> **WHAT IS EXPECTED**
Give again, word for word, every line in the entries below from the line with "(** [str(d)], that" up to and including the line with "(zpad 4 (year", and no other line.

┌──

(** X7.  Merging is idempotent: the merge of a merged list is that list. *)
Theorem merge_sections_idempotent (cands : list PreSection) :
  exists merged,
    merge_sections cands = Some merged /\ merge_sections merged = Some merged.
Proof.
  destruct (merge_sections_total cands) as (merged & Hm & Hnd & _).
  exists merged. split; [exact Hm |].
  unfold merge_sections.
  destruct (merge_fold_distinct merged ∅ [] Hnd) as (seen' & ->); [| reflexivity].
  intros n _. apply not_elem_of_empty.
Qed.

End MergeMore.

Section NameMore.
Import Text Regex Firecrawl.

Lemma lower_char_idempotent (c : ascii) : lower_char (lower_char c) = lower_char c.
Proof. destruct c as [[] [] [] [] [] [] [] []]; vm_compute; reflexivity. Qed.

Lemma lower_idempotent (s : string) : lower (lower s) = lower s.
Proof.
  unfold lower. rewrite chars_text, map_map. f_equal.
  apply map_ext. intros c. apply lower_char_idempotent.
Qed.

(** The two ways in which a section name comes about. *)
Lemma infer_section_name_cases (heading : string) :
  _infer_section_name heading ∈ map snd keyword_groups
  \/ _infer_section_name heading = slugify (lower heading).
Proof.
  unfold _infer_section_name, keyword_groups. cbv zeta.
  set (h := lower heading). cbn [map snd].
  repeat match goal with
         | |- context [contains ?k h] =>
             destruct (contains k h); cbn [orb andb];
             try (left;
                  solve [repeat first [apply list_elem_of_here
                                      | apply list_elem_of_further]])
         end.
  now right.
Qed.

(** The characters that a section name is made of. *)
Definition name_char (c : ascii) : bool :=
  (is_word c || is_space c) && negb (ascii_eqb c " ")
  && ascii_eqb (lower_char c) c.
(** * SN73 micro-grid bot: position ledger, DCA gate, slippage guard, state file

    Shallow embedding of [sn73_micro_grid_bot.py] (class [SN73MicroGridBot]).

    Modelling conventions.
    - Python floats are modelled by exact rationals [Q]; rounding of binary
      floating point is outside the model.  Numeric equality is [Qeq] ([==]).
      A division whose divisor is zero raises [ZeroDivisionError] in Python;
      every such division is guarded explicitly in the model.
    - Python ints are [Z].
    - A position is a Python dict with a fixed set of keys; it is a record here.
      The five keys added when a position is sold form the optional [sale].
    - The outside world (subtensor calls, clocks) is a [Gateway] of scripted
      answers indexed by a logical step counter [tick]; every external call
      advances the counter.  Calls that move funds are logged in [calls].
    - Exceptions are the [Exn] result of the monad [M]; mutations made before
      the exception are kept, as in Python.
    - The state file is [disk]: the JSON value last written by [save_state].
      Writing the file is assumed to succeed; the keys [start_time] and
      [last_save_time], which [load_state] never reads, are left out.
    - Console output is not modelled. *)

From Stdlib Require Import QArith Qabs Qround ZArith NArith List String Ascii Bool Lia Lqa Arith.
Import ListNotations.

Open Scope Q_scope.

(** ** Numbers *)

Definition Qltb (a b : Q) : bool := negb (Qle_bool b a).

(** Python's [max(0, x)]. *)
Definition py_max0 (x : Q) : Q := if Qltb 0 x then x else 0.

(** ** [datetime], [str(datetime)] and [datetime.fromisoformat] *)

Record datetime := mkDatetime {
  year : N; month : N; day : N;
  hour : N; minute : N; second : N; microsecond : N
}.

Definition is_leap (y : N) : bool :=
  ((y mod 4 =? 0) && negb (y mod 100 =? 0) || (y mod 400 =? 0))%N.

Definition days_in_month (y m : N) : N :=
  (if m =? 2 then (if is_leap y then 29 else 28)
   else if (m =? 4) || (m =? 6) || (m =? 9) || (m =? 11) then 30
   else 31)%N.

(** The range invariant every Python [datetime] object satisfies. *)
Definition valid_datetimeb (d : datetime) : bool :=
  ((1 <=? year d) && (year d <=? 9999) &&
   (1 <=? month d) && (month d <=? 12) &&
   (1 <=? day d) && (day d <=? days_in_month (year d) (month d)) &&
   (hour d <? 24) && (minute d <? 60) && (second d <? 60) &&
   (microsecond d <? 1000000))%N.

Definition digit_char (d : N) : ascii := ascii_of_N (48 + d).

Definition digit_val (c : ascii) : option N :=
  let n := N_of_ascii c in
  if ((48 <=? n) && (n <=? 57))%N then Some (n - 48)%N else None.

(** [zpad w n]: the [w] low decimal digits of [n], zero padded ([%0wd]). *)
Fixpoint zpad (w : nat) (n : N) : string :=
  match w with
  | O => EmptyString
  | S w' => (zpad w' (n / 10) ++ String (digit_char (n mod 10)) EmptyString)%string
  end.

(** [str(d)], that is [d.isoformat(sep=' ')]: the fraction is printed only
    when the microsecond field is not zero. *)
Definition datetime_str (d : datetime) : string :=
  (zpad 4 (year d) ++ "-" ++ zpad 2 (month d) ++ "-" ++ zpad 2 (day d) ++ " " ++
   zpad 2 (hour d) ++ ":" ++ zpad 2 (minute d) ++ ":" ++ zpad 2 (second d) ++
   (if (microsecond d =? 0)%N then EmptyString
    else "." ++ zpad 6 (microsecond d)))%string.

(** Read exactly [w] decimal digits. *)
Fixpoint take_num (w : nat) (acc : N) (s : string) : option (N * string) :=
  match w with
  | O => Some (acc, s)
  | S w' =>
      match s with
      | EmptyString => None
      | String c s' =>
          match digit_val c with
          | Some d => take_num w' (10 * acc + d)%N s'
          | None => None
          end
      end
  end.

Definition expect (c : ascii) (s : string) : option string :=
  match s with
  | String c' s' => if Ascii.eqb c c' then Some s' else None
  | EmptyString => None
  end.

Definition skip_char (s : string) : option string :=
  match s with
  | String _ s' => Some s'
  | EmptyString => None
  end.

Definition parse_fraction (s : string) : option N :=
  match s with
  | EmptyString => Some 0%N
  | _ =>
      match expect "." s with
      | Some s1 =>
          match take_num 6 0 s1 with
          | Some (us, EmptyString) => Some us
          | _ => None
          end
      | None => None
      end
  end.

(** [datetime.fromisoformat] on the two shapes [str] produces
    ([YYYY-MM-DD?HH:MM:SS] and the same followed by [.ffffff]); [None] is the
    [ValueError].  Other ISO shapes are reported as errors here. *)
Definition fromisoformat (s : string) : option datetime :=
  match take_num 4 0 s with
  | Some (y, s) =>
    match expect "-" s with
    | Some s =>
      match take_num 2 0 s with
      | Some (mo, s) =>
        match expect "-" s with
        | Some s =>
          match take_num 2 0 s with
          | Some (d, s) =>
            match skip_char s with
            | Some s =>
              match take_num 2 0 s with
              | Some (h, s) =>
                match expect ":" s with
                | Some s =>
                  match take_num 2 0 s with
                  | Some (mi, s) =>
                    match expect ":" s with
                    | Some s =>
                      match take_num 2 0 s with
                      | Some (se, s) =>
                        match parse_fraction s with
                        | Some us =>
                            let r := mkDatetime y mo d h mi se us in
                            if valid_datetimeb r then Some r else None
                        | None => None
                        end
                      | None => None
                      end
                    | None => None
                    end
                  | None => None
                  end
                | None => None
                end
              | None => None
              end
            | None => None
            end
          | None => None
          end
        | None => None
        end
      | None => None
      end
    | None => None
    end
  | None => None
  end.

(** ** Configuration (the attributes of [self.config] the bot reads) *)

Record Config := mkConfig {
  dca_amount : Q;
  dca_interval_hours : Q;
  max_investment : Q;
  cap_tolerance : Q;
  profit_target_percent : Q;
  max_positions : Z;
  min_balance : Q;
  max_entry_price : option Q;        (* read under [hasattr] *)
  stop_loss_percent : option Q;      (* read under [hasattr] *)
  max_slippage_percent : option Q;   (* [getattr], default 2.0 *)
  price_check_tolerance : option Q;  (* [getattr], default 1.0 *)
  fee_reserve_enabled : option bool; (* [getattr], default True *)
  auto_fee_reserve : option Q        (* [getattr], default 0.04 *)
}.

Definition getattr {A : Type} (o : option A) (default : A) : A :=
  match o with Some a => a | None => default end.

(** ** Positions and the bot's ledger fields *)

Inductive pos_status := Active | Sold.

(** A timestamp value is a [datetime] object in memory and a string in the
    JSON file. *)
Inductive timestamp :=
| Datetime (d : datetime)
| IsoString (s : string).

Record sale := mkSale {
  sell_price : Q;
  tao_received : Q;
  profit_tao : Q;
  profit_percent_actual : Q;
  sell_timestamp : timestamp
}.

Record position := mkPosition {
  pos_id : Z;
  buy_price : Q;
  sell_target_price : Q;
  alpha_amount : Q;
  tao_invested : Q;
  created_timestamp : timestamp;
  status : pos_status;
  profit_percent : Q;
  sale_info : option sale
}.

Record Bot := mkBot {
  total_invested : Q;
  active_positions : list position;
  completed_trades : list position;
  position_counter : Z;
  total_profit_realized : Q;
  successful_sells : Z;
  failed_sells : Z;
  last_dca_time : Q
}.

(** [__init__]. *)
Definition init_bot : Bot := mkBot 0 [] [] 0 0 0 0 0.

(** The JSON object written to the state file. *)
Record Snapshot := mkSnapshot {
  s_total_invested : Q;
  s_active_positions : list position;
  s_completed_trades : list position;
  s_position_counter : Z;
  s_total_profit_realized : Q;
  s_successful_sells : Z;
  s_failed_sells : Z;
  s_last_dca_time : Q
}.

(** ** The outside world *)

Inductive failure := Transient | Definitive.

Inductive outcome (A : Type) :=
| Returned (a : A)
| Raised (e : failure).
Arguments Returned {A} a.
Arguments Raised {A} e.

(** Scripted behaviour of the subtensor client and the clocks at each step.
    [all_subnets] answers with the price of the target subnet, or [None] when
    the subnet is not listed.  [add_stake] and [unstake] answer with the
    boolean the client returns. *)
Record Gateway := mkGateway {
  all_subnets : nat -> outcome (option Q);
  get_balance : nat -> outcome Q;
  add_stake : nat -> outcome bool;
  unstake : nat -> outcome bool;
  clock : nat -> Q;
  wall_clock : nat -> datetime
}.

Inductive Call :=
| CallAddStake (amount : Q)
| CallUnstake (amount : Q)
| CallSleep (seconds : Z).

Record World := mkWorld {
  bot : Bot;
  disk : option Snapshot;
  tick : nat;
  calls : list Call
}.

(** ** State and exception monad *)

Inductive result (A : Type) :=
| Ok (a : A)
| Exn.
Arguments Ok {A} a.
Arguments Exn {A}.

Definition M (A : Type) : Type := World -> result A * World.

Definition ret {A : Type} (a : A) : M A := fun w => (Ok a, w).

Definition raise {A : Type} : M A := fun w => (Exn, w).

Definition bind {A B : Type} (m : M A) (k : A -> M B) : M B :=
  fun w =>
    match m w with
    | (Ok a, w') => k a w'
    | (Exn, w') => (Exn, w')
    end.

└──

> **TASK SOLUTION**
(** [str(d)], that is [d.isoformat(sep=' ')]: the fraction is printed only
    when the microsecond field is not zero. *)
Definition datetime_str (d : datetime) : string :=
  (zpad 4 (year d) ++ "-" ++ zpad 2 (month d) ++ "-" ++ zpad 2 (day d) ++ " " ++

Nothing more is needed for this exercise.